A belated post this one. A friend and erstwhile professor slipped a bottle of this rare and delicious liquid in as a wedding present when the love of my life and I tied the knot, some six months past.
It takes about eight tobala pina to equal a single azul or espadin pina. The tobala hearts will be buried over hot stones and left for 30 days, instead of the regular 5. Once they’re exhumed, the hearts will rest in a shady spot under a tree absorbing microbes from the air. Think of this then, as sourdough fermentation.
After around a week, the hearts will be crushed and fermented aerobically in an open vat, with around 10% village water added by volume.
Once it leaves the still it is perhaps the most complex thing that hasn’t seen the inside of a barrel available anywhere on earth. Fruity, smoky, peppery and spicy. Some folks even say they get a floral hint, from the roses that grow near the fermentation tank.

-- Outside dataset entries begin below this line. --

(** X6: a mesh without loops builds to empty vertex arrays, whatever
    vertices it has. *)
Theorem empty_mesh_builds sh mem self_id mesh transform :
  loops mesh = [] →
  calc_tangents mesh = Ok tt ∨ calc_tangents mesh = Raise RuntimeError →
  color_layer_fits mesh →
  ∃ d, MeshDraw_init (Ok sh) mem self_id mesh transform = Ok d
     ∧ positions (batch d) = [] ∧ normals (batch d) = []
     ∧ colors (batch d) = [].
Proof.
  intros Hloops Ht Hc.
  destruct (MeshDraw_init_total sh mem self_id mesh transform) as [d Hd];
    [by unfold loops_on_vertices; rewrite Hloops | done | done |].
  exists d. split; [done|].
  apply MeshDraw_init_Ok_inv in Hd as (ps & cs & ? & Hps & Hcs & _ & ->).
  apply gathered_positions_length in Hps. apply loop_colors_length in Hcs.
  rewrite Hloops in *. simpl.
  by destruct ps, cs.
Qed.

End BuilderContents.

(** ** The uniforms of a draw *)

Section Uniforms.
Context {F : Type} `{Scalar F}.
Implicit Types (draw : MeshDraw F) (log : list (gpu_call F)).

Lemma bound_prefix_all (names : list string) (bs : list (string * uniform_value F)) :
  Forall (λ b, b.1 ∈ names) bs → bound_prefix names bs = bs.
Proof.
  induction 1 as [|b bs Hb _ IH]; simpl; [done|].
  by rewrite decide_True, IH.
Qed.

(** X7: a program that has the seven names the renderer binds gets all
    seven set, in source order, between the bind and the draw call. *)
Theorem all_uniforms_bound draw transform rd lights settings log :
  renderer_uniforms ⊆ uniform_names (shader draw) →
  ∃ m, pack_lights lights = Ok m
     ∧ MeshDraw_draw draw transform rd lights settings log
       = (Ok tt,
          log ++ [shader_bind (md_id draw)]
              ++ ((λ b, shader_uniform (md_id draw) b.1 b.2) <$>
                    uniform_bindings transform rd m settings)
              ++ [batch_draw (md_id draw)]).
Proof.
  intros Hnames. destruct (pack_lights_rows lights) as (m & Hm & _).
  exists m. split; [done|].
  rewrite (MeshDraw_draw_calls _ _ _ _ _ m) by done.
  rewrite bound_prefix_all; [done|].
  unfold uniform_bindings. repeat constructor; simpl; apply Hnames;
    unfold renderer_uniforms; set_solver.
Qed.

(** X8: layout of the matrix sent as [directional_lights], the transpose
    of [packed_lights]: its first three rows hold the x, the y and the z
    components of the first four lights, padded with zeros, and its last
    row is zero. *)
Theorem directional_lights_layout (lights : list (Vec3 F)) (m : Matrix4 F) :
  pack_lights lights = Ok m →
  components (row0 (transposed m)) = pad4 ((λ v, v.1.1) <$> lights)
  ∧ components (row1 (transposed m)) = pad4 ((λ v, v.1.2) <$> lights)
  ∧ components (row2 (transposed m)) = pad4 ((λ v, v.2) <$> lights)
  ∧ row3 (transposed m) = zero4.
Proof.
  unfold pack_lights. rewrite draw_min_min.
  destruct lights as [|[[] ?] [|[[] ?] [|[[] ?] [|[[] ?] rest]]]]; simpl;
    rewrite ?Nat.min_0_r; simpl; by intros [= <-].
Qed.

End Uniforms.

(** ** A frame whose instances are all cached *)

Section FullFrame.
Context {F : Type} `{Scalar F}.
Implicit Types (self : CustomRenderEngine F) (context : Context F)
  (o : Object F) (log : list (gpu_call F)).

Lemma drawn_app (calls1 calls2 : list (gpu_call F)) :
  drawn (calls1 ++ calls2) = drawn calls1 ++ drawn calls2.
Proof. apply omap_app. Qed.

Lemma drawn_draw_calls_of (draw : MeshDraw F) bound :
  drawn (draw_calls_of draw bound) = [md_id draw].
Proof.
  unfold draw_calls_of, drawn. simpl. rewrite omap_app. simpl.
  induction bound as [|b bound IH]; simpl; done.
Qed.

Lemma drawn_instance_calls self context o draw :
  draw_calls self !! name o = Some draw →
  drawn (instance_calls self context o) = [md_id draw].
Proof.
  intros Hdraw. unfold instance_calls. rewrite Hdraw.
  destruct (pack_lights_rows (lights self)) as (m & -> & _).
  apply drawn_draw_calls_of.
Qed.

Lemma drawn_instances self context (objs : list (Object F)) :
  Forall (λ p, is_Some (draw_calls self !! name p)) objs →
  drawn (concat (instance_calls self context <$> objs))
  = omap (λ o, md_id <$> draw_calls self !! name o) objs.
Proof.
  induction 1 as [|o objs [draw Hdraw] _ IH]; [done|].
  rewrite fmap_cons, concat_cons, drawn_app, IH.
  rewrite (drawn_instance_calls _ _ _ draw) by done.
  simpl. by rewrite Hdraw.
Qed.

Lemma length_cached_ids self (objs : list (Object F)) :
  Forall (λ p, is_Some (draw_calls self !! name p)) objs →
  length (omap (λ o, md_id <$> draw_calls self !! name o) objs) = length objs.
Proof.
  induction 1 as [|o objs [draw Hdraw] _ IH]; simpl; [done|].
  rewrite Hdraw. simpl. f_equal. exact IH.
Qed.

(** X9: when every visible instance has a cache entry, the frame
    returns, its calls are bracketed by the set-up and the restore of the
    GPU state, and in between exactly one batch is drawn per visible
    instance, that of its cache entry, in list order. *)
Theorem frame_draws_each_instance_once self context log :
  Forall (λ p, is_Some (draw_calls self !! name p)) (mesh_objects self) →
  ∃ calls,
    view_draw self context log
    = (Ok tt, log ++ gpu_setup ++ calls ++ gpu_restore)
    ∧ drawn calls
      = omap (λ o, md_id <$> draw_calls self !! name o) (mesh_objects self)
    ∧ length (drawn calls) = length (mesh_objects self).
Proof.
  intros Hall. eexists. split; [by apply view_draw_all_cached|].
  rewrite drawn_instances by done. split; [done|].
  by apply length_cached_ids.
Qed.

End FullFrame.

(** ** More on loops with state *)

Section ForEach.
Context {S A : Type}.

Lemma for_each_cons_Ok (x : A) (l : list A) (body : A → M S unit) s s' :
  for_each (x :: l) body s = (Ok tt, s') →
  ∃ s1, body x s = (Ok tt, s1) ∧ for_each l body s1 = (Ok tt, s').
Proof.
  simpl. unfold bindM. destruct (body x s) as [[[]|e] s1]; [|discriminate].
  intros Hrest. by exists s1.
Qed.
(** * fastmail-tui: secret generator, mailbox ordering and search ranking

    A shallow embedding of
      - [fastmail_tui/services/password_generator.py]
      - [fastmail_tui/models/mailbox.py] ([sort_mailboxes])
      - [fastmail_tui/models/email.py] (the sender properties of [Email])
      - [fastmail_tui/ui/widgets/search_modal.py] (the search scorer)
    together with the properties the specification states about them. *)

From Stdlib Require Import List ZArith NArith Bool Lia String Ascii.
From Stdlib Require Import Permutation Sorted.
Import ListNotations.

Set Implicit Arguments.

(** ** Python strings

    A Python [str] is a sequence of Unicode code points.  Code points are
    kept as [N]; the operations below are the built-in ones the sources
    use. *)

Module PyStr.

Definition char := N.
Definition str := list char.

(** A literal of the source, written as a Rocq string. *)
Definition lit (s : string) : str :=
  List.map N_of_ascii (list_ascii_of_string s).

(** [a == b] *)
Fixpoint eqb (a b : str) : bool :=
  match a, b with
  | [], [] => true
  | x :: a', y :: b' => N.eqb x y && eqb a' b'
  | _, _ => false
  end.

(** [s.startswith(q)] *)
Fixpoint startswith (s q : str) : bool :=
  match q, s with
  | [], _ => true
  | _ :: _, [] => false
  | x :: q', y :: s' => N.eqb x y && startswith s' q'
  end.

(** [q in s]: [q] occurs in [s] as a contiguous run. *)
Fixpoint contains (q s : str) : bool :=
  startswith s q ||
  match s with
  | [] => false
  | _ :: s' => contains q s'
  end.

(** [a < b]: code point by code point, a proper prefix being smaller. *)
Fixpoint ltb (a b : str) : bool :=
  match a, b with
  | _, [] => false
  | [], _ :: _ => true
  | x :: a', y :: b' =>
      if N.ltb x y then true
      else if N.ltb y x then false
      else ltb a' b'
  end.

(** [sep.join(parts)] *)
Fixpoint join (sep : str) (parts : list str) : str :=
  match parts with
  | [] => []
  | [p] => p
  | p :: rest => p ++ sep ++ join sep rest
  end.

(** The scan of [s.split(sep)] for a non-empty [sep]: [cur] is the
    segment being read, in reverse; [skip] counts the characters of a
    separator just matched that are still to be passed over. *)
Fixpoint split_scan (sep s cur : str) (skip : nat) : list str :=
  match s with
  | [] => [rev cur]
  | c :: s' =>
      match skip with
      | S k => split_scan sep s' cur k
      | O =>
          if startswith s sep
          then rev cur :: split_scan sep s' [] (List.length sep - 1)
          else split_scan sep s' (c :: cur) 0
      end
  end.

(** [s.split(sep)]: the segments between the occurrences of [sep], found
    from the left and not overlapping.  An empty separator raises
    [ValueError], which is [None] here. *)
Definition split (s sep : str) : option (list str) :=
  match sep with
  | [] => None
  | _ :: _ => Some (split_scan sep s [] 0)
  end.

Honestly stolen from http://mezcalistas.com/a-tobala-grows-in-the-mission/ a tobala that has escaped the high country and made it to San Fransisco
Tobala is a special little plant. The roots secrete a mad little enzyme that is powerful enough to dissolve granite. Often when it is taken out of the ground there are pieces of rock fused to the root structure. Some would even say that the minerality in the flavour profile owes something to this ability to dissolve a rock that we have used for benchtops or even temples.
The plant grows wild in a tropical microclimate over 8,200 ft. So that’s almost 1000 ft higher than any point in the lucky country.
It’s like a truffle. It grows in shade, only under the branches of an oak tree.
It really is a must try if you come across it.